We live in a world built from crystals: the chips in our phones, the batteries in electric cars, and the catalysts that clean exhaust all depend on how atoms arrange themselves in repeating patterns. Knowing how a crystal’s structure affects its behavior is key to inventing better materials, but calculating those properties with traditional physics simulations or lab experiments is slow and expensive. This paper introduces a new AI approach, called CLOUD, that learns from millions of known crystals and basic physical principles to rapidly predict how new crystalline materials will behave.

Figure 1
Figure 1.

Turning crystal structures into simple strings

A major challenge in teaching computers about crystals is how to describe a three-dimensional atomic pattern in a form a model can handle efficiently. Rather than feeding in full atomic coordinates, the authors design a compact description called SCOPE. It captures three essential ingredients: the overall symmetry of the crystal, the repeating sets of equivalent atomic sites, and which elements sit where, including their relative amounts. All of this is expressed as a short, coordinate-free string. This string keeps the most important structural information while being cheap to store and easy for a language-style AI model to read.

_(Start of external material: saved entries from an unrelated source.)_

Definition cascade_entry (tasks : list TaskSpec) (before after : gmap string ResolvedTask) (t : TaskSpec)
    : list CascadeDiffEntry :=
  if t_pinned t ?? false then []
  else if bool_decide (is_Some (childrenByParent tasks !! t_key t)) then []
  else match before !! t_key t, after !! t_key t with
       | Some b, Some a =>
           let oldDue := rt_dueAtUtc b in
           let newDue := rt_dueAtUtc a in
           if negb (oldDue ≟ "") && negb (newDue ≟ "") && negb (oldDue ≟ newDue)
           then [{| cd_taskKey := t_key t; cd_oldDueAtUtc := oldDue; cd_newDueAtUtc := newDue |}]
           else []
       | _, _ => []
       end.

(** [computeCascadeDiff]: the two resolutions read the clock at [now] and [now']. *)
Definition computeCascadeDiff (now now' : Z) (spec : WorkflowSpec) (change : CascadeChange)
    : result RangeError (list CascadeDiffEntry) :=
  before ← resolveSchedule now spec no_options;
  after ← resolveSchedule now' spec
    {| ro_targetAtUtc := cc_targetAtUtc change;
       ro_frozenDueAt := frozen_before (w_tasks spec) (rr_tasks before) |};
  Ok (concat (map (cascade_entry (w_tasks spec) (rr_tasks before) (rr_tasks after)) (w_tasks spec))).

(** ** The main loop against a reference *)

Definition schedule_of (env : ResolveEnv) (k : string) : option ScheduleSpec :=
  re_byKey env !! k ≫= t_schedule.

A language model for materials

Building on SCOPE, the authors create CLOUD, a transformer-based foundation model similar in spirit to those used for natural language. Instead of learning from sentences on the internet, CLOUD is trained on SCOPE strings for more than six million crystals collected from public databases. During this pretraining, the model repeatedly sees partial strings with some tokens hidden and learns to guess the missing pieces, forcing it to internalize patterns that connect symmetry, site arrangements, and composition. Afterward, a simple prediction layer is added on top and the model is fine-tuned on smaller, labeled datasets to predict specific properties such as formation energy, band gap, mechanical stiffness, and dielectric response.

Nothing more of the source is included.